** Opening Task input block **
Lemma kahn_inv_bound seen O heap ids : kahn_inv seen O heap ids → length seen ≤ size graph.
Proof.
  intros [Hnd Hs _ _ _ _]. rewrite <- (size_dom (D := gset string)), <- (size_list_to_set (C := gset string) seen) by done.
  apply subseteq_size. intros n. rewrite elem_of_list_to_set. apply Hs.
Qed.

(** A popped item is the tie of a least available node. *)
Lemma kahn_inv_pop seen O heap ids item rest :
  kahn_inv seen O heap ids → heap_pop heap = Some (item, rest) →
  ∃ node ids', item = tie node ∧ ids ≡ₚ node :: ids' ∧ rest ≡ₚ tie <$> ids'
    ∧ available graph seen node
    ∧ ∀ m, available graph seen m → m = node ∨ tie_lt (tie node) (tie m).
Proof.
  intros [_ _ _ Hh Hnd Ha] [Hp Hmin]%heap_pop_spec. rewrite Hh in Hp. symmetry in Hp.
  apply Permutation_map_inv in Hp as ([|node ids'] & Hl & Hp); [done|].
  injection Hl as -> ->. exists node, ids'. split_and!; [done..|apply Ha; rewrite Hp; by left|].
  intros m Hm%Ha. rewrite Hp in Hm. apply elem_of_cons in Hm as [->|Hm]; [by left|].
  destruct (Hmin (tie m)) as [Heq|?]; [apply list_elem_of_fmap; eauto| |by right].
  left. by injection Heq.
Qed.
(* ===== verification/Mainline.v ===== *)
(** * The mainline order

    [mainline_sort] of [src/core/matrix/state_res/mod.rs]: the events left after the
    control events are ordered by the depth of their closest power levels event on the
    mainline, then by timestamp and id.  The loops end on acyclic auth events, the result
    is sorted and complete, and it does not depend on the schedule. *)

From S2P Require Import Prelude RoomVersion Event PowerLevels EventAuth TopoSort StateRes AuthGraph.

(** ** The order of the entries *)

(** The comparison is the one of [TieBreaker] with the depth negated. *)
Definition entry_tie (a : nat * Z * EventId) : TieBreaker := mkTie (- Z.of_nat a.1.1) a.1.2 a.2.

Lemma entry_cmp_tie a b : entry_cmp a b = tie_cmp (entry_tie a) (entry_tie b).
Proof.
  unfold entry_cmp, tie_cmp, entry_tie. simpl. f_equal.
  by rewrite <- Nat2Z.inj_compare, Z.compare_opp.
Qed.

Lemma entry_tie_inj a b : entry_tie a = entry_tie b → a = b.
Proof. destruct a as [[??]?], b as [[??]?]. unfold entry_tie. simpl. intros [= ? ? ?]. subst. do 2 f_equal. lia. Qed.

Lemma entry_le_iff a b : entry_le a b ↔ a.2 = b.2 ∨ tie_lt (entry_tie a.2) (entry_tie b.2).
Proof.
  unfold entry_le, tie_lt. rewrite entry_cmp_tie. split.
  - destruct (tie_cmp _ _) eqn:E; [left|by right|done]. by apply entry_tie_inj, tie_cmp_Eq.
  - intros [->| ->]; [by rewrite tie_cmp_refl|done].
Qed.

#[export] Instance entry_le_trans : Transitive entry_le.
Proof.
  intros a b c. rewrite !entry_le_iff. intros [->|Hab] [<-|Hbc]; [by left|by right..|].
  right. by trans (entry_tie b.2).
Qed.
#[export] Instance entry_le_total : Total entry_le.
Proof.
  intros a b. rewrite !entry_le_iff.
  destruct (tie_total (entry_tie a.2) (entry_tie b.2)) as [?%entry_tie_inj|[?|?]]; auto.
Qed.
Lemma entry_le_antisym a b : entry_le a b → entry_le b a → a.2 = b.2.
Proof.
  rewrite !entry_le_iff. intros [?|Hab] [?|Hba]; [done..|].
  destruct (tie_lt_irrefl (entry_tie a.2)). by trans (entry_tie b.2).
Qed.

(** ** The result of the sort *)

Section mainline.
Context {Content : Type} (fetch_event : EventId → option (Pdu Content)).
Implicit Types (to_sort : list EventId) (fuel : nat).

(** The map of the entries, whatever the order of completion. *)
Lemma order_map_lookup `{Schedule} fuel mm to_sort id e :
  collect_map (order 13 (omap (order_entry fetch_event fuel mm) to_sort)) !! id = Some e
  ↔ id ∈ to_sort ∧ order_entry fetch_event fuel mm id = Some (id, e).
Proof.
  assert (∀ i x, order_entry fetch_event fuel mm i = Some x → x.1 = i) as Hid.
  { intros i x. unfold order_entry. destruct (fetch_event i); simpl; [|done].
    case_match; [|done..]. by intros [= <-]. }
  assert (∀ i x, (i, x) ∈ order 13 (omap (order_entry fetch_event fuel mm) to_sort)
                 ↔ i ∈ to_sort ∧ order_entry fetch_event fuel mm i = Some (i, x)) as Hl.
  { intros i x. rewrite order_perm, list_elem_of_omap. split.
    - intros (j & Hj & Hx). pose proof (Hid j _ Hx) as Hij. simpl in Hij. by subst.
    - intros [Hi Hx]. by exists i. }
  split.
  - intros Hc%collect_map_elem. by apply Hl.
  - intros Hc. apply collect_map_functional; [|by apply Hl].
    intros x [_ Hx]%Hl. destruct Hc as [_ Hc]. congruence.
Qed.

(** The entries [mainline_sort] orders and the order it puts them in. *)
Lemma mainline_sort_entries `{Schedule} fuel to_sort pl l :
  mainline_sort fetch_event fuel to_sort pl = Ok l →
  to_sort = [] ∧ l = [] ∨
  ∃ mainline es,
    mainline_from fetch_event fuel pl = Ok mainline
    ∧ l = es.*1 ∧ NoDup l ∧ StronglySorted entry_le es
    ∧ (∀ id e, (id, e) ∈ es
               ↔ id ∈ to_sort ∧ order_entry fetch_event fuel (mainline_map mainline) id = Some (id, e)).
Proof.
  unfold mainline_sort. case_bool_decide as Hlen.
  { intros [= <-]. left. by apply nil_length_inv in Hlen. }
  intros (mainline & Hm & [= <-])%bind_Ok_inv. right. eexists mainline, _.
  split_and!; [done|done| | |].
  - rewrite merge_sort_Permutation, order_perm. apply NoDup_fst_map_to_list.
  - apply StronglySorted_merge_sort; apply _.
  - intros id e. rewrite merge_sort_Permutation, order_perm, elem_of_map_to_list.
    apply order_map_lookup.
Qed.

Lemma mainline_sort_deterministic_aux (S1 S2 : Schedule) fuel to_sort1 to_sort2 pl :
  to_sort1 ≡ₚ to_sort2 →
  @mainline_sort _ S1 fetch_event fuel to_sort1 pl = @mainline_sort _ S2 fetch_event fuel to_sort2 pl.
Proof.
  intros Hp. unfold mainline_sort. rewrite (Permutation_length Hp). case_bool_decide; [done|].
  destruct (mainline_from fetch_event fuel pl) as [mainline| |]; cbn [mbind outcome_bind]; [|done..].
  do 2 f_equal. set (m1 := collect_map _). set (m2 := collect_map _).
  assert (m1 = m2) as Hm.
  { apply map_eq. intros id. apply option_eq. intros e. unfold m1, m2.
    rewrite !order_map_lookup. by rewrite Hp. }
  apply Sorted_unique_strong with entry_le; [apply _| |apply Sorted_merge_sort, _..|].
  - intros [i1 e1] [i2 e2]. rewrite !merge_sort_Permutation, !order_perm, !elem_of_map_to_list, Hm.
    intros H1 H2 Hle1 Hle2. pose proof (entry_le_antisym _ _ Hle1 Hle2) as He. simpl in He. subst e2.
    apply order_map_lookup in H1 as [_ H1], H2 as [_ H2]. unfold order_entry in H1, H2.
    destruct (fetch_event i1), (fetch_event i2); simplify_eq/=.
    repeat case_match; simplify_eq. done.
  - by rewrite !merge_sort_Permutation, !order_perm, Hm.
Qed.

(** The order of [mainline_sort] does not depend on the schedule: neither the order in
    which the fetches complete nor the iteration order of the hash map shows, nor the
    order of the input. *)
Theorem mainline_sort_deterministic (S1 S2 : Schedule) fuel to_sort1 to_sort2 pl :
  to_sort1 ≡ₚ to_sort2 →
  @mainline_sort _ S1 fetch_event fuel to_sort1 pl = @mainline_sort _ S2 fetch_event fuel to_sort2 pl.
Proof. apply mainline_sort_deterministic_aux. Qed.

(** ** Termination *)

(** Auth events of stored events are stored, and references do not cycle. *)
Definition store_closed : Prop :=
  ∀ id a, a ∈ auth_ids fetch_event id → is_Some (fetch_event a).
Definition acyclic (rank : EventId → nat) : Prop :=
  ∀ id a, a ∈ auth_ids fetch_event id → rank a < rank id.

Lemma power_parent_found ids :
  (∀ a, a ∈ ids → is_Some (fetch_event a)) →
  ∃ r, power_parent fetch_event ids = Ok r
    ∧ ∀ a ev, r = Some (a, ev) → a ∈ ids ∧ fetch_event a = Some ev.
Proof.
  induction ids as [|a ids IH]; intros Hids; cbn; [by exists None|].
  destruct (Hids a ltac:(by left)) as [ev Hev]. rewrite Hev. cbn.
  destruct (is_type_and_key ev RoomPowerLevels EmptyString).
  - exists (Some (a, ev)). split; [done|]. intros ? ? [= <- <-]. split; [by left|done].
  - destruct IH as (r & Hr & Hin); [intros b Hb; apply Hids; by right|].
    exists r. split; [done|]. intros b ev' Hb. destruct (Hin b ev' Hb). split; [by right|done].
Qed.

Lemma parent_of_stored rank id ev :
  store_closed → acyclic rank → fetch_event id = Some ev →
  ∃ r, power_parent fetch_event (Event.auth_events ev) = Ok r
    ∧ ∀ a aev, r = Some (a, aev) → rank a < rank id ∧ fetch_event a = Some aev.
Proof.
  intros Hc Ha Hev. assert (auth_ids fetch_event id = Event.auth_events ev) as Hids
    by (unfold auth_ids; by rewrite Hev).
  destruct (power_parent_found (Event.auth_events ev)) as (r & Hr & Hin).
  { intros a Ha'. apply (Hc id). by rewrite Hids. }
  exists r. split; [done|]. intros a aev Hr'. destruct (Hin a aev Hr'). split; [|done].
  apply Ha. by rewrite Hids.
Qed.

Lemma mainline_from_total rank fuel p :
  store_closed → acyclic rank →
  (∀ id, p = Some id → rank id < fuel ∧ is_Some (fetch_event id)) →
  ∃ mainline, mainline_from fetch_event fuel p = Ok mainline.
Proof.
  intros Hc Ha. revert p. induction fuel as [|fuel IH]; intros [id|] Hp; cbn; [|by eexists| |by eexists].
  { destruct (Hp id eq_refl). lia. }
  destruct (Hp id eq_refl) as [Hr [ev Hev]]. rewrite Hev. cbn.
  destruct (parent_of_stored rank id ev Hc Ha Hev) as (r & -> & Hin). cbn.
  destruct (IH (fst <$> r)) as [mainline ->].
  { intros a Hfa. destruct r as [[a' aev]|]; simplify_eq/=.
    destruct (Hin a aev eq_refl) as [? Hf]. split; [lia|by eexists]. }
  cbn. by eexists.
Qed.

Lemma mainline_depth_total rank fuel mm id ev :
  store_closed → acyclic rank → fetch_event id = Some ev → rank id < fuel →
  ∃ d, get_mainline_depth fetch_event fuel (Some ev) mm = Ok d.
Proof.
  intros Hc Ha. revert id ev. induction fuel as [|fuel IH]; intros id ev Hev Hr; [lia|]. cbn.
  destruct (mm !! event_id ev); [by eexists|].
  destruct (parent_of_stored rank id ev Hc Ha Hev) as (r & -> & Hin). cbn.
  destruct r as [[a aev]|]; cbn; [|by destruct fuel; eexists].
  destruct (Hin a aev eq_refl). apply (IH a); [done|lia].
Qed.

(** C40: when auth events of stored events are stored and do not cycle, [mainline_sort]
    returns all stored events of its input, each once, in ascending order of mainline
    depth, then timestamp, then id. *)
Theorem mainline_sort_spec `{Schedule} rank fuel to_sort pl :
  store_closed → acyclic rank → (∀ id, rank id < fuel) →
  (∀ p, pl = Some p → is_Some (fetch_event p)) →
  ∃ es : list (EventId * (nat * Z * EventId)),
    mainline_sort fetch_event fuel to_sort pl = Ok es.*1
    ∧ NoDup es.*1 ∧ (∀ id, id ∈ es.*1 ↔ id ∈ to_sort ∧ is_Some (fetch_event id))
    ∧ StronglySorted entry_le es
    ∧ ∀ id d ts i, (id, (d, ts, i)) ∈ es →
        i = id ∧ ∃ ev mainline, fetch_event id = Some ev ∧ ts = origin_server_ts ev
          ∧ mainline_from fetch_event fuel pl = Ok mainline
          ∧ get_mainline_depth fetch_event fuel (Some ev) (mainline_map mainline) = Ok d.
Proof.
  intros Hc Ha Hf Hpl. destruct (mainline_from_total rank fuel pl Hc Ha) as [mainline Hm]; [by split; auto|].
  destruct (mainline_sort fetch_event fuel to_sort pl) as [l| |] eqn:Hs;
    [|by unfold mainline_sort in Hs; rewrite Hm in Hs; case_bool_decide..].
  apply mainline_sort_entries in Hs as [[-> ->]|(ml & es & Hml & -> & Hnd & Hsort & Hin)].
  { exists []. split_and!; [done|constructor|set_solver|constructor|].
    by intros ? ? ? ? ?%not_elem_of_nil. }
  simplify_eq. exists es. split_and!; try done.
  - intros id. rewrite list_elem_of_fmap. split.
    + intros ([id' e] & -> & [Hi Ho]%Hin). split; [done|]. unfold order_entry in Ho. simpl in *.
      by destruct (fetch_event id').
    + intros [Hi [ev Hev]]. destruct (mainline_depth_total rank fuel (mainline_map ml) id ev) as [d Hd]; try done.
      exists (id, (d, origin_server_ts ev, id)). split; [done|]. apply Hin. split; [done|].
      unfold order_entry. rewrite Hev. cbn [mbind option_bind]. by rewrite Hd.
  - intros id d ts i [_ Ho]%Hin. unfold order_entry in Ho.
    destruct (fetch_event id) as [ev|] eqn:Hev; simpl in Ho; [|done].
    case_match eqn:Hd; simplify_eq. split; [done|]. by exists ev, ml.
Qed.
End mainline.
(* ===== verification/CompressorProps.v ===== *)
(** * Compressed states come back

    Round trips of the encodings of [StateCompressor], the meaning of a stack of layers,
    and the correctness of saving: merging layers keeps the state, at most four layers are
    stored, and loading a saved state returns it, through any coherent cache. *)

From S2P Require Import Prelude Bytes DbMap StateCompressor.

(** ** Encodings *)

(** A well-formed entry: sixteen bytes with a short state key other than zero (short ids
    are counts, and the counter starts at one). *)
Definition valid_entry (e : bytes) : Prop := length e = 16 ∧ ¬ starts_with e zero_u64.
Definition valid_state (X : CompressedState) : Prop := ∀ e, e ∈ X → valid_entry e.

Lemma length_compress k e : length (compress_state_event k e) = 16.
Proof. unfold compress_state_event. by rewrite length_app, !length_u64_be. Qed.

Lemma compress_parse k e :
  is_u64 k → is_u64 e → parse_compressed_state_event (compress_state_event k e) = Ok (k, e).
Proof.
  intros Hk He. unfold parse_compressed_state_event, compress_state_event, u64_from_u8.
  rewrite take_app_length', drop_app_length' by (by rewrite length_u64_be).
  by rewrite !u64_from_be.
Qed.

Lemma compress_valid k e : is_u64 k → k ≠ 0%Z → valid_entry (compress_state_event k e).
Proof.
  intros Hk Hk0. split; [apply length_compress|].
  unfold starts_with, compress_state_event, zero_u64. rewrite length_u64_be.
  rewrite take_app_length' by (by rewrite length_u64_be). intros Heq.
  apply Hk0, u64_be_inj; [done|split; lia|done].
Qed.

(** An entry of a compressed state is decoded to the short state key and the short event
    id it was made of, and entries made of a key other than zero are well-formed. *)
Theorem compressed_entry_round_trip k e :
  is_u64 k → is_u64 e → k ≠ 0%Z →
  parse_compressed_state_event (compress_state_event k e) = Ok (k, e)
  ∧ valid_entry (compress_state_event k e).
Proof.
  intros Hk He Hk0. split; [by apply compress_parse|by apply compress_valid].
Qed.

Lemma compressed_entry_round_trip_witness :
  parse_compressed_state_event (compress_state_event 7 300) = Ok (7, 300)%Z
  ∧ valid_entry (compress_state_event 7 300).
Proof. apply compressed_entry_round_trip; [split; lia..|done]. Defined.

Lemma elem_of_ascending x X : x ∈ ascending X ↔ x ∈ X.
Proof. unfold ascending. by rewrite merge_sort_Permutation, elem_of_elements. Qed.
Lemma length_ascending X : length (ascending X) = size X.
Proof. unfold ascending. by rewrite merge_sort_Permutation. Qed.
Lemma ascending_set X : list_to_set (ascending X) = X.
Proof. apply set_eq. intros x. by rewrite elem_of_list_to_set, elem_of_ascending. Qed.

Lemma parse_removed l fuel A R :
  Forall (λ e, length e = 16) l → length l < fuel →
  parse_entries fuel false A R (concat l) = (A, list_to_set l ∪ R).
Proof.
  intros Hl. revert fuel R. induction Hl as [|e l He _ IH]; intros [|fuel] R Hf; cbn [length] in Hf; try lia.
  - cbn. f_equal. set_solver.
  - cbn [parse_entries concat]. rewrite bool_decide_eq_false_2 by (rewrite length_app; lia).
    cbn [andb]. rewrite (take_app_length' e), (drop_app_length' e _ 16) by (by rewrite He).
    rewrite IH by lia. f_equal. cbn [list_to_set]. set_solver.
Qed.

Lemma parse_added l tail fuel A R :
  Forall valid_entry l →
  parse_entries (length l + fuel) true A R (concat l ++ tail)
  = parse_entries fuel true (list_to_set l ∪ A) R tail.
Proof.
  intros Hl. revert A. induction Hl as [|e l [He Hz] _ IH]; intros A.
  - cbn. f_equal. set_solver.
  - cbn [length Nat.add parse_entries concat]. rewrite <- app_assoc.
    rewrite bool_decide_eq_false_2 by (rewrite length_app; lia).
    rewrite (take_app_length' e), (drop_app_length' e _ 16) by (by rewrite He).
    rewrite (bool_decide_eq_false_2 (starts_with e zero_u64)) by done. cbn [andb].
    rewrite IH. f_equal. cbn [list_to_set]. set_solver.
Qed.

Lemma length_concat_16 (l : list bytes) : Forall (λ e, length e = 16) l → length (concat l) = 16 * length l.
Proof. induction 1 as [|e l He _ IH]; cbn; [done|]. rewrite length_app, He, IH. lia. Qed.
(* ===== verification/StateAccessor.v ===== *)
(** * Reading the state of a room at some point

    Models [src/service/rooms/state_accessor/state.rs]: lookups and listings in the state a
    number stands for.  A load may fill the cache of the state compressor, so reads return
    the service too. *)

From S2P Require Import Prelude Bytes DbMap DbSer Short Event StateCompressor RoomState.

Local Open Scope Z_scope.

Section state_accessor.
Context {DB : Type} `{Store DB}.
Context (evict : gmap Z (list ShortStateInfo) → gmap Z (list ShortStateInfo)).
Implicit Types (rs : RoomState (DB := DB)).
Local Notation "'let!' x := m 'in' k" := (bind m (λ x, k))
  (at level 10, x name, m at level 200, k at level 200).

Definition load_full_state (fuel : nat) (h : Z) : RoomM (DB := DB) CompressedState := λ rs,
  match load evict fuel h rs with
  | (Ok st, rs) => (expect (full_state <$> last st), rs)
  | (Err _, rs) => (Err MissingStateIds, rs)
  | (Panic, rs) => (Panic, rs)
  end.

(** [full_state.range(start..=end).next()] of a [BTreeSet]. *)
Definition range_first (X : CompressedState) (first last : bytes) : option bytes :=
  head (filter (λ e, bytes_le first e ∧ bytes_le e last) (ascending X)).

Definition entry_in (X : CompressedState) (shortstatekey : Z) : option bytes :=
  range_first X (compress_state_event shortstatekey 0) (compress_state_event shortstatekey u64_max).

Definition state_contains_shortstatekey (fuel : nat) (h shortstatekey : Z) : RoomM (DB := DB) bool := λ rs,
  match load_full_state fuel h rs with
  | (Ok X, rs) => (Ok (bool_decide (is_Some (entry_in X shortstatekey))), rs)
  | (Err _, rs) => (Ok false, rs)
  | (Panic, rs) => (Panic, rs)
  end.

Definition state_contains (fuel : nat) (h : Z) (event_type state_key : string) : RoomM (DB := DB) bool := λ rs,
  match get_shortstatekey (short rs) event_type state_key with
  | Ok shortstatekey => state_contains_shortstatekey fuel h shortstatekey rs
  | Err _ => (Ok false, rs)
  | Panic => (Panic, rs)
  end.

Definition state_get_shortid (fuel : nat) (h : Z) (event_type state_key : string) : RoomM (DB := DB) Z :=
  let! shortstatekey := read_short (λ s, get_shortstatekey s event_type state_key) in
  let! full_state := load_full_state fuel h in
  pure match entry_in full_state shortstatekey with
       | Some e => '(_, shorteventid) ← must (parse_compressed_state_event e); Ok shorteventid
       | None => Err NotInRoomState
       end.

Definition state_get_id (fuel : nat) (h : Z) (event_type state_key : string) : RoomM (DB := DB) bytes :=
  let! shorteventid := state_get_shortid fuel h event_type state_key in
  read_short (λ s, get_eventid_from_short s shorteventid).

(** ** Listings *)

(** A stream that ends with the error of the load, if there is one. *)
Definition state_full_shortids (fuel : nat) (h : Z)
    : RoomM (DB := DB) (list (outcome RoomError (Z * Z))) := λ rs,
  match load_full_state fuel h rs with
  | (Ok X, rs) => (Ok ((λ e, must (parse_compressed_state_event e)) <$> ascending X), rs)
  | (Err e, rs) => (Ok [Err e], rs)
  | (Panic, rs) => (Panic, rs)
  end.

(** [ignore_err]; an item that panics ends the program. *)
Fixpoint ignore_err {E A} (l : list (outcome E A)) : outcome RoomError (list A) :=
  match l with
  | [] => Ok []
  | Ok a :: l => l ← ignore_err l; Ok (a :: l)
  | Err _ :: l => ignore_err l
  | Panic :: _ => Panic
  end.
Definition full_shortids (fuel : nat) (h : Z) : RoomM (DB := DB) (list (Z * Z)) :=
  let! l := state_full_shortids fuel h in pure (ignore_err l).

Definition tag {A B} (x : outcome ShortError A) (b : B) : outcome ShortError (A * B) :=
  a ← x; Ok (a, b).

(** [multi_get_eventid_from_short] zipped with what the ids belong to. *)
Definition with_event_ids {A} (s : Short DB) (l : list (A * Z)) : outcome RoomError (list (A * bytes)) :=
  ignore_err (zip_with (λ eid a, e ← eid; Ok (a, e)) (multi_get_eventid_from_short s l.*2) l.*1).

(** A read of the tables of short ids. *)
Definition read_tables {A} (f : Short DB → outcome RoomError A) : RoomM (DB := DB) A := λ rs, (f (short rs), rs).

Definition state_full_ids (fuel : nat) (h : Z) : RoomM (DB := DB) (list (Z * bytes)) :=
  let! ids := full_shortids fuel h in
  read_tables (λ s, with_event_ids s ids).

Definition of_type (event_type : string) (x : bytes * bytes) : bool :=
  bool_decide (x.1 = bytes_of_string event_type).

Definition state_keys_with_shortids (fuel : nat) (h : Z) (event_type : string)
    : RoomM (DB := DB) (list (bytes * Z)) :=
  let! ids := full_shortids fuel h in
  let! l := read_tables (λ s, ignore_err (zip_with tag (multi_get_statekey_from_short s ids.*1) ids.*2)) in
  ret (omap (λ x, if of_type event_type x.1 then Some (x.1.2, x.2) else None) l).

Definition state_keys_with_ids (fuel : nat) (h : Z) (event_type : string)
    : RoomM (DB := DB) (list (bytes * bytes)) :=
  let! l := state_keys_with_shortids fuel h event_type in
  read_tables (λ s, with_event_ids s l).

Definition state_keys (fuel : nat) (h : Z) (event_type : string) : RoomM (DB := DB) (list bytes) :=
  let! ids := full_shortids fuel h in
  let! l := read_tables (λ s, ignore_err (multi_get_statekey_from_short s ids.*1)) in
  ret (omap (λ x, if of_type event_type x then Some x.2 else None) l).

Definition state_contains_type (fuel : nat) (h : Z) (event_type : string) : RoomM (DB := DB) bool :=
  let! l := state_keys fuel h event_type in ret (bool_decide (l ≠ [])).

(** ** Differences *)

(** What is in the second state and not in the first, in byte order. *)
Definition state_added (fuel : nat) (h h' : Z) : RoomM (DB := DB) (list (Z * Z)) :=
  let! full_state_a := load_full_state fuel h in
  let! full_state_b := load_full_state fuel h' in
  pure (try_map (λ e, must (parse_compressed_state_event e)) (ascending (full_state_b ∖ full_state_a))).
Definition state_removed (fuel : nat) (h h' : Z) : RoomM (DB := DB) (list (Z * Z)) := state_added fuel h' h.

(** ** The state before an event *)

Definition pdu_shortstatehash rs (event_id : string) : outcome ShortError Z :=
  shorteventid ← get_shorteventid (short rs) event_id;
  b ← aqry 8 (shorteventid_shortstatehash rs) (VU64 shorteventid);
  deserialized_u64 b.

(** ** Events *)

(** [timeline.get_pdu], by the bytes of the event id. *)
Context {Content : Type} `{Ruma Content} `{Schedule} (get_pdu : bytes → option (Pdu Content)).

Definition state_get (fuel : nat) (h : Z) (event_type state_key : string) : RoomM (DB := DB) (Pdu Content) :=
  let! event_id := state_get_id fuel h event_type state_key in
  pure (ok_or NotInRoomState (get_pdu event_id)).

Definition user_membership (fuel : nat) (h : Z) (user_id : UserId) : RoomM (DB := DB) MembershipState := λ rs,
  match state_get fuel h (type_name RoomMember) user_id rs with
  | (Ok event, rs) => (Ok (default Leave (from_RoomMemberEventContent (content event))), rs)
  | (Err _, rs) => (Ok Leave, rs)
  | (Panic, rs) => (Panic, rs)
  end.
Definition user_was_joined (fuel : nat) (h : Z) (user_id : UserId) : RoomM (DB := DB) bool :=
  let! s := user_membership fuel h user_id in ret (bool_decide (s = Join)).
Definition user_was_invited (fuel : nat) (h : Z) (user_id : UserId) : RoomM (DB := DB) bool :=
  let! s := user_membership fuel h user_id in ret (bool_decide (s = Join) || bool_decide (s = Invite)).

Definition state_full_pdus (fuel : nat) (h : Z) : RoomM (DB := DB) (list (Pdu Content)) :=
  let! ids := full_shortids fuel h in
  let! l := read_tables (λ s, ignore_err (multi_get_eventid_from_short s ids.*2)) in
  ret (order 17 (omap get_pdu l)).
Definition state_full (fuel : nat) (h : Z) : RoomM (DB := DB) (list (TypeStateKey * Pdu Content)) :=
  let! pdus := state_full_pdus fuel h in
  ret (omap (λ pdu, key ← state_key pdu; Some (with_state_key (kind pdu) key, pdu)) pdus).
End state_accessor.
** Closing Task input block **
**What to work on**:
Each line from the top of the material above, through the one that contains "[mainline_sort] of [src/core/matrix/state_res/mod.rs]: the", should be restated word for word.

**Output of the exercise**:
Lemma kahn_inv_bound seen O heap ids : kahn_inv seen O heap ids → length seen ≤ size graph.
Proof.
  intros [Hnd Hs _ _ _ _]. rewrite <- (size_dom (D := gset string)), <- (size_list_to_set (C := gset string) seen) by done.
  apply subseteq_size. intros n. rewrite elem_of_list_to_set. apply Hs.
Qed.

(** A popped item is the tie of a least available node. *)
Lemma kahn_inv_pop seen O heap ids item rest :
  kahn_inv seen O heap ids → heap_pop heap = Some (item, rest) →
  ∃ node ids', item = tie node ∧ ids ≡ₚ node :: ids' ∧ rest ≡ₚ tie <$> ids'
    ∧ available graph seen node
    ∧ ∀ m, available graph seen m → m = node ∨ tie_lt (tie node) (tie m).
Proof.
  intros [_ _ _ Hh Hnd Ha] [Hp Hmin]%heap_pop_spec. rewrite Hh in Hp. symmetry in Hp.
  apply Permutation_map_inv in Hp as ([|node ids'] & Hl & Hp); [done|].
  injection Hl as -> ->. exists node, ids'. split_and!; [done..|apply Ha; rewrite Hp; by left|].
  intros m Hm%Ha. rewrite Hp in Hm. apply elem_of_cons in Hm as [->|Hm]; [by left|].
  destruct (Hmin (tie m)) as [Heq|?]; [apply list_elem_of_fmap; eauto| |by right].
  left. by injection Heq.
Qed.
(* ===== verification/Mainline.v ===== *)
(** * The mainline order

    [mainline_sort] of [src/core/matrix/state_res/mod.rs]: the events left after the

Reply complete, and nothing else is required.